(* ===== verification/Scheduler.v ===== *)
(** * The distributed limiter ([scheduler.py])

    A provider attempt holds a permit of the Result API: [_wait_for_grant]
    polls until a grant, the deadline or a stop request, and [permit] wraps the
    attempt and releases the grant on every way out.  The renewal task is part
    of the environment: it can mark the permit lost and cancel the attempt at
    any await.  The transport is the parameter [opener]. *)
From S2P Require Import Prelude PyFloat PyStr PyVal PyJson JsonParse Models Sha256 Retry Circuit Effects Interfaces Results.
Import PyFloat PyStr PyVal JsonParse Results.

Module Scheduler.

Section Scheduler.
Context {env : Env} (container_repr : val -> string) (opener : nat -> http_request -> reply).
Context (client : ResultSinkConfig) (run_id worker_id provider : string) (horizon : nat).

(** [await asyncio.to_thread(call)]: the request is sent, then the task
    resumes with the reply. *)
Definition send (request : http_request) : M reply :=
  modify (log_event (THttp (rq_method request) (rq_url request)));;
  index ← get_state w_pos;
  await_point;;
  mret (opener index request).

Definition liftE {A} (r : result exn A) : M A := match r with Ok a => mret a | Err e => raise e end.

Definition _post (request : pyres http_request) : M (option dict) :=
  request ← lift request;
  r ← send request;
  liftE (post_reply r).

Definition acquire_permit (request_id : string) : M PermitGrant :=
  payload ← _post (acquire_request client run_id request_id worker_id provider);
  liftE (grant_reply container_repr payload).

Definition renew_permit (grant : PermitGrant) : M Z :=
  payload ← _post (renew_permit_request client run_id grant);
  liftE (renew_reply "result API returned an empty permit lease response" payload).

Definition release_permit (grant : PermitGrant) : M unit :=
  _post (release_request client run_id grant);; mret tt.

Definition limit_timeout : exn := EExec (exec_error "provider" "distributed_limit_timeout" "provider" false false).
Definition scheduler_unavailable : exn :=
  EExec (exec_error "harness" "distributed_scheduler_unavailable" "harness" false false).
Definition permit_lost : exn := EExec (exec_error "harness" "distributed_permit_lost" "harness" false false).

(** What follows the polling loop. *)
Definition after_loop : M PermitGrant :=
  stopped ← stop_is_set;
  if stopped : bool then raise ECancelled else raise limit_timeout.

(** What the loop does with an attempt to acquire: a grant, or whether to poll
    again. *)
Inductive polled := Granted (g : PermitGrant) | Again | Break.

Definition wait_again (retry_after_ms : Z) (deadline : float) : M polled :=
  now ← perf_counter;
  let remaining := fmax (Fin 0) (fsub deadline now) in
  let delay := fmin (of_ratio retry_after_ms 1000) remaining in
  if fle delay (Fin 0) then mret Break
  else try_with (wait_stop delay;; mret Again)
         (fun e => match e with ETimeout => Some (mret Again) | _ => None end).

Definition poll (request_id : string) (deadline : float) : M polled :=
  try_with (g ← acquire_permit request_id; mret (Granted g))
    (fun e => match e with
              | ESchedulerBusy ms => Some (wait_again ms deadline)
              | EResultSink _ => Some (raise scheduler_unavailable)
              | _ => None
              end).

Fixpoint wait_loop (fuel : nat) (request_id : string) (deadline : float) : M PermitGrant :=
  match fuel with
  | O => diverge
  | S fuel' =>
      stopped ← stop_is_set;
      if stopped : bool then after_loop
      else
        now ← perf_counter;
        if fle deadline now then raise limit_timeout
        else
          p ← poll request_id deadline;
          match p with
          | Granted g => mret g
          | Again => wait_loop fuel' request_id deadline
          | Break => after_loop
          end
  end.

Definition _wait_for_grant : string -> float -> M PermitGrant := wait_loop (S horizon).

(** The renewal tasks: sleep, renew, and take the next delay from the reply,
    until a renewal raises; the task then sets its flags and returns.  One
    renewal per unit of fuel: the task lives as long as what it guards. *)
Fixpoint renewal_loop (fuel : nat) (renewal : M Z) (delay_ms : Z) : M unit :=
  match fuel with
  | O => diverge
  | S fuel' =>
      sleep (of_ratio delay_ms 1000);;
      next ← try_with (ms ← renewal; mret (Some ms)) (fun e => if is_exception e then Some (mret None) else None);
      match next with
      | Some ms => renewal_loop fuel' renewal ms
      | None => mret tt
      end
  end.

(** [renew] of [permit]: when it returns it has set [renewal_failed],
    [lease_lost] and the stop event and cancelled the attempt, which the
    environment shows to the attempt ([sn_permit_lost], [sn_cancel]). *)
Definition renew (fuel : nat) (grant : PermitGrant) : M unit :=
  renewal_loop fuel (renew_permit grant) (pg_renew_after_ms grant).

(** [renewal_failed.is_set()] *)
Definition renewal_failed : M bool := fun w => (Ret (sn_permit_lost (observe (w_pos w))), set_pos S w).

Definition permit_request_id (case_id : string) (iteration attempt : Z) : string :=
  Sha256.hexdigest (nul_join [run_id; worker_id; case_id; str_of_Z iteration; str_of_Z attempt]).

(** The [finally] clause: stop the renewal, give the permit back. *)
Definition release_finally (grant : PermitGrant) : M unit :=
  await_point;;
  try_with (release_permit grant) (fun e => if is_exception e then Some (mret tt) else None).

(** The body of the context manager between the [yield]s. *)
Definition guarded_body (body : M AdapterResponse) : M AdapterResponse :=
  r ← try_with body
        (fun e => match e with
                  | ECancelled =>
                      Some (lost ← renewal_failed; if lost : bool then raise permit_lost else raise ECancelled)
                  | _ => None
                  end);
  lost ← renewal_failed;
  if lost : bool then raise permit_lost else mret r.

Definition permit (case_id : string) (iteration attempt : Z) (deadline : float) (body : M AdapterResponse) :
    M AdapterResponse :=
  grant ← _wait_for_grant (permit_request_id case_id iteration attempt) deadline;
  stopped ← stop_is_set;
  if stopped : bool then raise ECancelled
  else finally (guarded_body body) (release_finally grant).

(** A renewal task gives up only after a failed renewal, and nothing but a
    cancellation is ever raised out of it. *)
Lemma renewal_gives_up_on_failure fuel renewal delay_ms w o w' :
  renewal_loop fuel renewal delay_ms w = (o, w') ->
  match o with
  | Ret _ => exists w1 e w2, renewal w1 = (Raise e, w2) /\ is_exception e = true
  | Raise e => e = ECancelled
  | Diverge => True
  end.
Proof.
  revert delay_ms w. induction fuel as [|fuel IH]; intros delay_ms w; cbn [renewal_loop].
  - by intros [= <- <-].
  - unfold mbind, M_bind, sleep, await_point, try_with. cbv zeta.
    destruct (sn_cancel _); [by intros [= <- <-]|]. destruct (past_deadline _ _); [by intros [= <- <-]|].
    match goal with |- context [renewal ?w0] => destruct (renewal w0) as [[ms|e|] w1] eqn:Er end; cbn.
    + apply IH.
    + destruct (is_exception e) eqn:Ee; cbn; intros [= <- <-]; [eauto 10|by destruct e].
    + by intros [= <- <-].
Qed.

(** ** The interface *)

Lemma total_liftE {A} (r : result exn A) : total (liftE r).
Proof. by destruct r. Qed.

Lemma total_send request : total (send request).
Proof. apply total_bind; [done|intros _]. apply total_bind; [done|intros i]. apply total_bind; [apply total_await|done]. Qed.

Lemma total_post request : total (_post request).
Proof.
  apply total_bind; [apply total_lift|intros r]. apply total_bind; [apply total_send|intros; apply total_liftE].
Qed.

Lemma total_acquire request_id : total (acquire_permit request_id).
Proof. apply total_bind; [apply total_post|intros; apply total_liftE]. Qed.

Lemma total_release grant : total (release_finally grant).
Proof.
  apply total_bind; [apply total_await|intros _]. apply total_try.
  - apply total_bind; [apply total_post|done].
  - intros e k. destruct (is_exception e); [|done]. by intros [= <-].
Qed.

Lemma total_poll request_id deadline : total (poll request_id deadline).
Proof.
  apply total_try; [apply total_bind; [apply total_acquire|done]|].
  intros [] k H; simplify_eq; [done|]. apply total_bind; [done|intros now]. apply total_if; [done|].
  apply total_try; [apply total_bind; [apply total_wait_stop|done]|]. by intros [] k H; simplify_eq.
Qed.

Lemma total_after_loop : total after_loop.
Proof. apply total_bind; [done|]. by intros []. Qed.

(** Observations are never given back. *)
Definition advances {A} (m : M A) : Prop := forall w, (w_pos w <= w_pos (m w).2)%nat.

Lemma advances_bind {A B} (m : M A) (k : A -> M B) : advances m -> (forall a, advances (k a)) -> advances (m ≫= k).
Proof.
  intros Hm Hk w. unfold mbind, M_bind. specialize (Hm w). destruct (m w) as [[a|e|] w1]; simpl in *; [|done..].
  specialize (Hk a w1). lia.
Qed.

Lemma advances_try {A} (m : M A) h : advances m -> (forall e k, h e = Some k -> advances k) -> advances (try_with m h).
Proof.
  intros Hm Hh w. unfold try_with. specialize (Hm w). destruct (m w) as [[a|e|] w1]; simpl in *; [done| |done].
  destruct (h e) as [k|] eqn:E; [|done]. specialize (Hh e k E w1). lia.
Qed.

Lemma advances_ret {A} (a : A) : advances (mret a).
Proof. intros w. simpl. lia. Qed.
Lemma advances_raise {A} e : advances (raise e : M A).
Proof. intros w. simpl. lia. Qed.
Lemma advances_lift {A} (r : pyres A) : advances (lift r).
Proof. destruct r; intros w; simpl; lia. Qed.
Lemma advances_liftE {A} (r : result exn A) : advances (liftE r).
Proof. destruct r; intros w; simpl; lia. Qed.
Lemma advances_perf : advances perf_counter.
Proof. intros w. simpl. lia. Qed.
Lemma advances_await : advances await_point.
Proof. intros w. unfold await_point. repeat case_match; simpl; lia. Qed.
Lemma advances_wait_stop t : advances (wait_stop t).
Proof. intros w. unfold wait_stop. repeat case_match; simpl; lia. Qed.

################

◆ **Task requirements**
Taking the lines above, repeat exactly those from the line that contains "of the environment: it" through the line that contains "Import PyFloat PyStr PyVal JsonParse Results.", and both of those lines as well. Include nothing else.

◆ **Response to the exercise**
    of the environment: it can mark the permit lost and cancel the attempt at
    any await.  The transport is the parameter [opener]. *)
From S2P Require Import Prelude PyFloat PyStr PyVal PyJson JsonParse Models Sha256 Retry Circuit Effects Interfaces Results.
Import PyFloat PyStr PyVal JsonParse Results.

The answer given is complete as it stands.